(* ===== verification/Server.v ===== *)
(** * Server: the application of [src/api/index.js]

    The file builds an Express application, installs its middleware in
    order (lines 28-48), configures the Apollo server (lines 51-60),
    mounts it at [/api] (line 62), listens (lines 65-69) and sets the
    socket timeout (line 72).  Here: the values the file computes
    ([port], [session_options], [validationRules] through [QueryGuard]),
    the middleware as functions of the request, the continuation [next]
    and the state of the connection, the application [app] as the list
    of them in the order of the [app.use] calls, and [handle], what the
    application does with one request.  Express, helmet, cors and the
    Apollo server are libraries: their middleware follow their
    documented behaviour.  The authentication routes, the query
    resolvers and the resolvers of the fields of [Note] and [User] are
    not in [src/]; they are parameters. *)

From S2P Require Import Prelude JsValue Schema Store Context Resolvers Gateway QueryGuard Execute Session.

(** ** The environment and the constants *)

(** [process.env.NAME]: the variable, [undefined] when it is not set. *)
Definition env_var (env : gmap string string) (name : string) : jsval :=
  match env !! name with
  | Some v => JStr v
  | None => JUndefined
  end.

(** [const port = process.env.PORT || 4000;] *)
Definition port (env : gmap string string) : jsval := js_or (env_var env "PORT") (JNum 4000).

(** [const DB_HOST = process.env.DB_HOST;] *)
Definition DB_HOST (env : gmap string string) : jsval := env_var env "DB_HOST".

(** The argument of [session(...)], lines 33-42. *)
Definition session_options (env : gmap string string) : SessionOptions :=
  {| resave := true;
     saveUninitialized := true;
     secret := env_var env "SESSION_SECRET";
     cookie := {| maxAge := 1209600000 |};
     store := {| url := DB_HOST env; autoReconnect := true |} |}.

(** [server.applyMiddleware({ app, path: '/api' })] *)
Definition graphql_path : string := "/api".

(** [expressServer.setTimeout(5000)], in milliseconds. *)
Definition socket_timeout : Z := 5000.

(** The message [listen] logs: the port in it is a literal. *)
Definition listen_message (graphqlPath : string) : string :=
  "GraphQL Server running at http://localhost:4000" +:+ graphqlPath.

(** ** Requests and responses *)

Record Request : Type := mkRequest {
  method : string;
  path : string;
  request_cookie : option string;
  body : option executable;
  arrival : Z;
}.

(** The body of a response: a GraphQL envelope with errors and no data,
    one with the outcome of each root field, or what the other handlers
    send. *)
Inductive response_body : Type :=
| GraphQLErrors (errs : list validation_error)
| GraphQLData (fields : list (string * field_outcome))
| ContextError (e : js_error)
| BadRequest
| NoContent
| NotFoundPage
| AuthReply (v : jsval).

Record Response : Type := mkResponse {
  status : nat;
  headers : list (string * string);
  set_cookie : option string;
  response : response_body;
}.

(** What the handlers of one request share: the session store, the data
    store, [req.session] with a mark for its modification, and the
    headers set on [res] so far. *)
Record conn (St : Type) : Type := mkConn {
  cn_sessions : session_state;
  cn_db : St;
  cn_session : jsval;
  cn_modified : bool;
  cn_headers : list (string * string);
}.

- - -

TASK BRIEF:
Every line above holding the string "file" should be listed.

ANSWER TO THIS EXERCISE:
    The file builds an Express application, installs its middleware in
    socket timeout (line 72).  Here: the values the file computes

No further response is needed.